Until recently, if you threw away an old mattress in Amsterdam, it would likely end up in an incinerator—the same way that most of the 15 million-plus mattresses thrown out in the U.S. each year end up in landfills.
Now, however, around half of Dutch mattresses are recycled, and that number is growing. Some of the material is starting to be used in new mattresses, sofas, and other furniture by manufacturers like IKEA.
In one facility near Amsterdam, a company called RetourMatras uses automated equipment to dismantle old beds, beginning with a machine called a peeler that cuts off the mattress cover so the fabric can be recycled. Then the core is separated into materials like polyurethane foam, latex foam, and metal springs, depending on what’s inside a particular product. More than 80% of a typical mattress can be recycled. In another corner of the facility, the company has pioneered a process to turn polyurethane foam into the chemical building blocks for making new foam that can be used in furniture.
In the past, shredded foam could only be “downcycled” into a lower-quality material for products like carpet backing. Now, if you buy an Extorp sofa or Poäng chair from IKEA in Europe—or a new mattress—it will likely contain foam partially made with chemicals that RetourMatras recycled from old mattresses.
The investment arm of Ingka Group, IKEA’s largest retailer, first invested in the recycling startup in 2019 to help it scale up. The aim was to help with IKEA’s own circularity goals. “We would like to recycle as many mattresses as IKEA puts on the market globally,” says Alberic Pater, who manages business development at Ingka Investments. (Last year, the company sold more than 11 million mattresses.)
At the time of the first investment, there was almost no recycling capacity in the region, Pater says. “Incineration or landfill was still commonplace, because the cost was far cheaper than recycling,” he says. Cost is still a challenge, though RetourMatras says that automation is helping—along with the fact that the company can now produce higher-quality materials for use in new furniture.
The recycling company now has three facilities in the Netherlands, along with three facilities in the U.K. and one in France. In total, it has the capacity to recycle 2.5 million mattresses in a year; last year, it handled 1.6 million. So far, only the location outside of Amsterdam has the new tech. But another new investment from IKEA will help the startup grow. This month, the furniture giant announced that it planned to invest more than $1 billion in recycling infrastructure, including an unspecified amount in RetourMatras. (The recycler hasn’t yet announced any plans to expand to the U.S., and so far, there aren’t any other American recycling companies with the same type of foam-to-foam recycling technology.)
At the same time, IKEA’s product designers are working on making mattresses more recyclable. For example, many of its mattresses now have covers made from 100% recycled polyester, which can be recycled again. The covers also have zippers, so they’re easier to remove.

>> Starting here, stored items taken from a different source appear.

(** The payload reports an unreachable gateway: error warning, RED. *)
Lemma collectGatewayCard_verdict_witness :
  OverallCard.level
    (deriveOverallCard
       (withGateway healthySnapshot
          (CollectorOutput.card
             (collectGatewayCard
                (knownMetric (payloadWithGateway (Some (Some false)) None))))))
  = RED.
Proof.
  apply (collectGatewayCard_verdict
           (knownMetric (payloadWithGateway (Some (Some false)) None))
           (withGateway healthySnapshot
              (CollectorOutput.card
                 (collectGatewayCard
                    (knownMetric (payloadWithGateway (Some (Some false)) None)))))
           eq_refl).
  eexists. split; [left; reflexivity | reflexivity].
Defined.

End GatewayFacts.

Section CronFacts.

Import BoardSnapshot Status StatusLevels Cron.

Lemma failing_reflect (job : CronJob) :
  isEnabled job && (hasConsecutiveErrors job || hasNonOkLastStatus job) = true
  <-> failing job.
Proof.
  unfold isEnabled, hasConsecutiveErrors, hasNonOkLastStatus, failing, nullish.
  destruct job as [[[|]|] i [[[n|] [status|]]|]]; cbn [enabled state
    consecutiveErrors lastStatus andb orb];
    try (split; [discriminate | intros [E _]; discriminate]).
  - rewrite Bool.orb_true_iff, Bool.negb_true_iff, String.eqb_neq. split.
    + intros [H | H]; (split; [reflexivity|]).
      * left. eexists _, n. repeat split; try reflexivity. lia.
      * right. eexists _, status. repeat split; try reflexivity. exact H.
    + intros [_ [(st & n' & E & En & Hn) | (st & s' & E & Es & Hs)]];
        injection E as <-; cbn in *.
      * injection En as <-. left. lia.
      * injection Es as <-. right. exact Hs.
  - rewrite Bool.orb_false_r. split.
    + intros H. split; [reflexivity|]. left. eexists _, n.
      repeat split; try reflexivity. lia.
    + intros [_ [(st & n' & E & En & Hn) | (st & s' & E & Es & Hs)]];
        injection E as <-; cbn in *; [injection En as <-; lia | discriminate].
  - cbn [Z.gtb Z.compare orb]. rewrite Bool.negb_true_iff, String.eqb_neq. split.
    + intros H. split; [reflexivity|]. right. eexists _, status.
      repeat split; try reflexivity. exact H.
    + intros [_ [(st & n' & E & En & Hn) | (st & s' & E & Es & Hs)]];
        injection E as <-; cbn in *; [discriminate | injection Es as <-; exact Hs].
  - cbn. split; [discriminate|].
    intros [_ [(st & n' & E & En & Hn) | (st & s' & E & Es & Hs)]];
      injection E as <-; cbn in *; discriminate.
  - cbn. split; [discriminate|].
    intros [_ [(st & n' & E & En & Hn) | (st & s' & E & Es & Hs)]];
      discriminate.
Qed.

Lemma filter_filter_length {A : Type} (f g : A -> bool) (l : list A) :
  (List.length (filter g (filter f l)) <= List.length (filter f l)
   <= List.length l)%nat /\
  (List.length (filter g (filter f l)) = 0%nat <->
   forall x, In x l -> f x && g x = false).
Proof.
  induction l as [|x rest [IHb IHz]].
  - cbn. split; [lia|]. split; [intros _ x [] | reflexivity].
  - cbn [filter]. destruct (f x) eqn:Hf; cbn [filter List.length].
    + destruct (g x) eqn:Hg; cbn [List.length].
      * split; [lia|]. split; [discriminate|].
        intros H. specialize (H x (or_introl eq_refl)).
        rewrite Hf, Hg in H. discriminate.
      * split; [lia|]. rewrite IHz. split.
        -- intros H y [<- | Hin]; [rewrite Hf, Hg; reflexivity | auto].
        -- intros H y Hin. apply H. right. exact Hin.
    + split; [lia|]. rewrite IHz. split.
      * intros H y [<- | Hin]; [rewrite Hf; reflexivity | auto].
      * intros H y Hin. apply H. right. exact Hin.
Qed.

Lemma failingCount_le_enabled (jobs : list CronJob) :
  0 <= collectFailingCount jobs
    <= Z.of_nat (List.length (filter (fun job => isEnabled job) jobs)).
Proof.
  unfold collectFailingCount.
  destruct (filter_filter_length
              (fun job => isEnabled job)
              (fun job => hasConsecutiveErrors job || hasNonOkLastStatus job)
              jobs) as [Hb _].
  lia.
Qed.

(** X12. The failing count lies between 0 and the number of enabled
    jobs, which is at most the number of jobs; it is 0 exactly when no job
    is both enabled and failing (a positive consecutive-error count, or a
    last status that is present and not "ok"); and it is additive over
    concatenated job lists. *)
Theorem collectFailingCount_bounds (jobs more : list CronJob) :
  0 <= collectFailingCount jobs
    <= Z.of_nat (List.length (filter (fun job => isEnabled job) jobs)) /\
  (List.length (filter (fun job => isEnabled job) jobs) <= List.length jobs)%nat /\
  (collectFailingCount jobs = 0 <->
   forall job, In job jobs -> ~ failing job) /\
  collectFailingCount (jobs ++ more)
    = collectFailingCount jobs + collectFailingCount more.
Proof.
  unfold collectFailingCount.
  destruct (filter_filter_length
              (fun job => isEnabled job)
              (fun job => hasConsecutiveErrors job || hasNonOkLastStatus job)
              jobs) as [Hb Hz].
  split; [lia|]. split; [lia|]. split.
  - split.
    + intros H job Hin Hf. apply failing_reflect in Hf.
      assert (H0 : List.length
                (filter (fun job => hasConsecutiveErrors job || hasNonOkLastStatus job)
                        (filter (fun job => isEnabled job) jobs)) = 0%nat) by lia.
      rewrite (proj1 Hz H0 job Hin) in Hf. discriminate.
    + intros H.
      assert (H0 : List.length
                (filter (fun job => hasConsecutiveErrors job || hasNonOkLastStatus job)
                        (filter (fun job => isEnabled job) jobs)) = 0%nat).
      { apply Hz. intros job Hin.
        destruct (isEnabled job && _) eqn:E; [|reflexivity].
        exfalso. apply (H job Hin). apply failing_reflect. exact E. }
      rewrite H0. reflexivity.
  - rewrite !filter_app, length_app. lia.
Qed.

Lemma cronCardFrom_cases (st : Metric CronStatus) (l : Metric CronList) :
  (exists payload,
     listed l /\ value l = Some payload /\
     CollectorOutput.card (cronCardFrom st l)
     = {| CronCard.enabledCount :=
            knownMetric (Z.of_nat (List.length
                           (filter (fun job => isEnabled job) (jobs payload))));
          CronCard.failingOrRecentErrorCount :=
            knownMetric (collectFailingCount (jobs payload)) |} /\
     (CollectorOutput.warnings (cronCardFrom st l) = [] <-> known st = true)) \/
  (~ listed l /\
   known (CronCard.failingOrRecentErrorCount
            (CollectorOutput.card (cronCardFrom st l))) = false /\
   exists w, CollectorOutput.warnings (cronCardFrom st l) = [w] /\
             BoardWarning.severity w = sev_warn).
Proof.
  unfold cronCardFrom, listed.
  destruct l as [kl rl [payload|]]; destruct kl; cbn [known value reason].
  - left. exists payload. repeat split; eauto.
    + destruct (known st); [reflexivity | discriminate].
    + intros ->. reflexivity.
  - right. split; [intros [E _]; discriminate|].
    destruct st as [ks rs [status|]]; destruct ks; cbn [known value reason];
      (split; [reflexivity|]); eexists; (split; [reflexivity|]); reflexivity.
  - right. split; [intros [_ [p E]]; discriminate|].
    destruct st as [ks rs [status|]]; destruct ks; cbn [known value reason];
      (split; [reflexivity|]); eexists; (split; [reflexivity|]); reflexivity.
  - right. split; [intros [E _]; discriminate|].
    destruct st as [ks rs [status|]]; destruct ks; cbn [known value reason];
      (split; [reflexivity|]); eexists; (split; [reflexivity|]); reflexivity.
Qed.

(** X13. The cron card prefers the job list. When the list command
    delivered, both counts are known, the failing count does not exceed
    the enabled count, and the card does not depend on the status command
    at all; the failing count is known only in that case; and whenever a
    count of the card is unknown the collector emits a warning. *)
Theorem cronCardFrom_list_preferred
    (st : Metric CronStatus) (l : Metric CronList) :
  (listed l ->
     (forall st' : Metric CronStatus,
        CollectorOutput.card (cronCardFrom st' l)
        = CollectorOutput.card (cronCardFrom st l)) /\
     exists enabledCount failingCount,
       CollectorOutput.card (cronCardFrom st l)
       = {| CronCard.enabledCount := knownMetric enabledCount;
            CronCard.failingOrRecentErrorCount := knownMetric failingCount |} /\
       0 <= failingCount <= enabledCount) /\
  (known (CronCard.failingOrRecentErrorCount
            (CollectorOutput.card (cronCardFrom st l))) = true <-> listed l) /\
  (known (CronCard.enabledCount
            (CollectorOutput.card (cronCardFrom st l))) = false \/
   known (CronCard.failingOrRecentErrorCount
            (CollectorOutput.card (cronCardFrom st l))) = false ->
   CollectorOutput.warnings (cronCardFrom st l) <> []).
Proof.
  split; [|split].
  - intros Hl. split.
    + intros st'.
      destruct (cronCardFrom_cases st l) as [(p & _ & Hv & -> & _) | (Hno & _)];
        [|contradiction].
      destruct (cronCardFrom_cases st' l) as [(p' & _ & Hv' & -> & _) | (Hno & _)];
        [|contradiction].
      rewrite Hv in Hv'. injection Hv' as <-. reflexivity.
    + destruct (cronCardFrom_cases st l) as [(p & _ & Hv & -> & _) | (Hno & _)];
        [|contradiction].
      eexists _, _. split; [reflexivity|].
      apply failingCount_le_enabled.
  - destruct (cronCardFrom_cases st l) as [(p & Hl & _ & -> & _) | (Hno & -> & _)].
    + cbn. tauto.
    + split; [discriminate | contradiction].
  - destruct (cronCardFrom_cases st l)
      as [(p & Hl & _ & -> & _) | (Hno & _ & w & -> & _)].
    + cbn. intros [E | E]; discriminate.
    + intros _. discriminate.
Qed.

End CronFacts.

Section CronVerdictFacts.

“It’s extremely easy just to unzip the cover, take out the foam, and let the cover go in a different recycling stream,” says Johan Kroon, a product developer for Inter IKEA. (Because they’re removable and washable, it also makes it more likely that consumers will keep the mattresses longer, which can cut the environmental footprint of the product even more.) The company’s product design team is working on multiple projects related to mattress recyclability, including making it easier to separate the materials inside.
Other companies are also innovating in the space. Royal Auping, a Dutch company that has made mattresses since 1890, designed a fully circular mattress in 2020. Called Evolve, it’s made from only two materials—PET, the material used in plastic water bottles—and steel springs. A specially-designed adhesive makes it possible to separate the materials with heat instead of energy-intensive shredding. PET is also easier to recycle than foam. The design has fewer than half of the components of a typical mattress, but is as comfortable, the company says, with better ventilation than a foam mattress.
RetourMatras says that mattress brands can tour its facilities to better understand how to design for recyclability. It will take time to see the benefits. “We’re dismantling mattresses from 10 years ago,” says Chico van Hemert, managing director at RetourMatras. “If we change something now, we’ll benefit in 10 years.”
Meanwhile, IKEA’s product developers are also figuring out how to use the new recycled foam. Right now, it only makes up a small percentage of the total material in the company’s products; one IKEA mattress sold in the Netherlands, for example, uses 10% recycled polyol, the main building block for making foam. That percentage can increase as the supply of recycled material keeps growing and costs come down.
“The biggest challenge is to get more mattresses,” says Pater. IKEA collects old mattresses at its stores, but governments need the right policies to collect mattresses at a large scale. Several European countries now have “extended producer responsibility” laws that require mattress retailers to figure out how to get old mattresses back for recycling. The U.S. lags behind, but four states also have similar laws. “We need more markets, more countries, to implement the right legislation,” he says.